Maximum out-of-pocket costs

When utilizing out-of-network coverage, PPO members are responsible for higher cost sharing,  usually including a separate out-of-network deductible. There may also be an annual maximum out-of-pocket cost (MOOP), which can have major implications for the ability to access out-of-network providers. Hempstead noted that the ACA requires MOOPs for network coverage, but not for out-of-network coverage.
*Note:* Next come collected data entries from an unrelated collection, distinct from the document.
Lemma mkdirSync_isDir (fs fs1 : FS.t) (dir : string) :
  FS.mkdirSync fs dir = Ok fs1 -> FS.statPath fs1 dir = Some FS.Dir.
Proof.
  unfold FS.mkdirSync, FS.statPath.
  destruct (FS.acceptable dir); cbn [negb]; [|discriminate].
  destruct (Str.isEmpty dir); [discriminate|].
  intros (H & _)%mkdirs_ok. now rewrite H.
Qed.

(* ===================================================================== *)
(** ** Facts about the handler *)
(* ===================================================================== *)

Ltac munfold :=
  unfold exec, parseEmail, saveAttachmentsM, when, emailCallDate in *;
  unfold bind, ret, throw, tryCatch, consoleLog, readFs, existsM, createM,
    processTranscript, callOnNewFile, callOnError, createTranscript, setFs,
    newDateISO in *.

Ltac msimpl := cbn [fst snd fs db console queued newFiles errors liftResult] in *.

(** The call date of the record an email or attachment is about to get. *)
Lemma emailCallDate_eq (env : Env) (email : Email) (w : World) :
  emailCallDate env email w
  = (Return (emailDateAt env (List.length (db w)) email), w).
Proof.
  unfold emailCallDate, emailDateAt, newDateISO, ret. now destruct (email_date email).
Qed.

Lemma grows_trans (a b c : Store) : grows a b -> grows b c -> grows a c.
Proof.
  intros Hab Hbc. induction Hbc as [|s s' t H IH Ht]; [exact Hab|].
  apply grows_step; auto.
Qed.

Lemma grows_one (s : Store) (t : Transcript) :
  transcriptExists s (t_filepath t) = false -> grows s (s ++ [t]).
Proof. intros H. apply grows_step; [apply grows_refl | exact H]. Qed.

Lemma transcriptExists_spec (s : Store) (filepath : string) :
  transcriptExists s filepath = true <-> filepath ∈ map t_filepath s.
Proof.
  unfold transcriptExists. rewrite existsb_exists. split.
  - intros (r & Hin & Hr). apply eqb_true in Hr. subst.
    apply list_elem_of_fmap. exists r. split; [reflexivity | now apply list_elem_of_In].
  - intros (r & -> & Hin)%list_elem_of_fmap. exists r.
    split; [now apply list_elem_of_In | apply eqb_refl].
Qed.

Lemma transcriptExists_false (s : Store) (filepath : string) :
  transcriptExists s filepath = false <-> filepath ∉ map t_filepath s.
Proof.
  rewrite <- transcriptExists_spec. destruct (transcriptExists s filepath); split;
    congruence.
Qed.

Lemma transcriptExists_count (s : Store) (filepath : string) :
  transcriptExists s filepath = false <-> countPath filepath s = 0.
Proof.
  rewrite transcriptExists_false. unfold countPath.
  induction s as [|r s IH].
  - simpl. split; [reflexivity | intros _ H; inversion H].
  - rewrite filter_cons. cbn [List.map]. rewrite not_elem_of_cons.
    destruct (decide (t_filepath r = filepath)).
    + simpl. split; [intros [? _]; congruence | lia].
    + rewrite <- IH. split; [tauto | intros ?; split; [congruence | assumption]].
Qed.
Protection against large provider bills is reduced in the absence of an out-of-network MOOP, which can, in turn, affect the insured’s decision-making process when seeking medical care.

In the 2016 marketplace, there was a significant decline in the prevalence of out-of-network MOOPs in PPOs–only 14 percent of PPOs offered in 2015 lacked MOOPs, compared to 45 percent of those newly offered in 2016.  Additionally, the annual cap has increased between 2015 and 2016, increasing from $14,500 to $16,700, with the average out-of-network MOOP for new plans in 2016 falling at $17,900. For 25 percent of 2016 plans, the MOOP was greater than $19,000. Plans remaining on the marketplace between 2015 and 2016 showed an average MOOP increase of $1,000.

Carrier participation

National carriers are offering limited numbers of PPOs in 2016. No major national carrier offered PPOs in more than 4 states in 2016, and most continued plans from 2015 and did not introduce new plans. No national carrier entered a new state and offered a PPO in 2016. Non-profit Blues plans and for-profit Anthem Blue Cross/Blue Shield plans dominate the remaining PPO market, despite the discontinuation of PPO offerings by several Blues plans.

Conclusion

Hempstead concluded that the reducing number of PPOs and the narrowing coverage of existing PPOs should be understood to be a part of a broader carrier trend intended to reduce exposure to the higher costs of out-of-network providers. A closer look at networks may reveal an increased tendency to exclude higher-priced providers from networks might become apparent. These changes are largely being made to preserve affordability for marketplace products, as this is what consumers have indicated they value the most.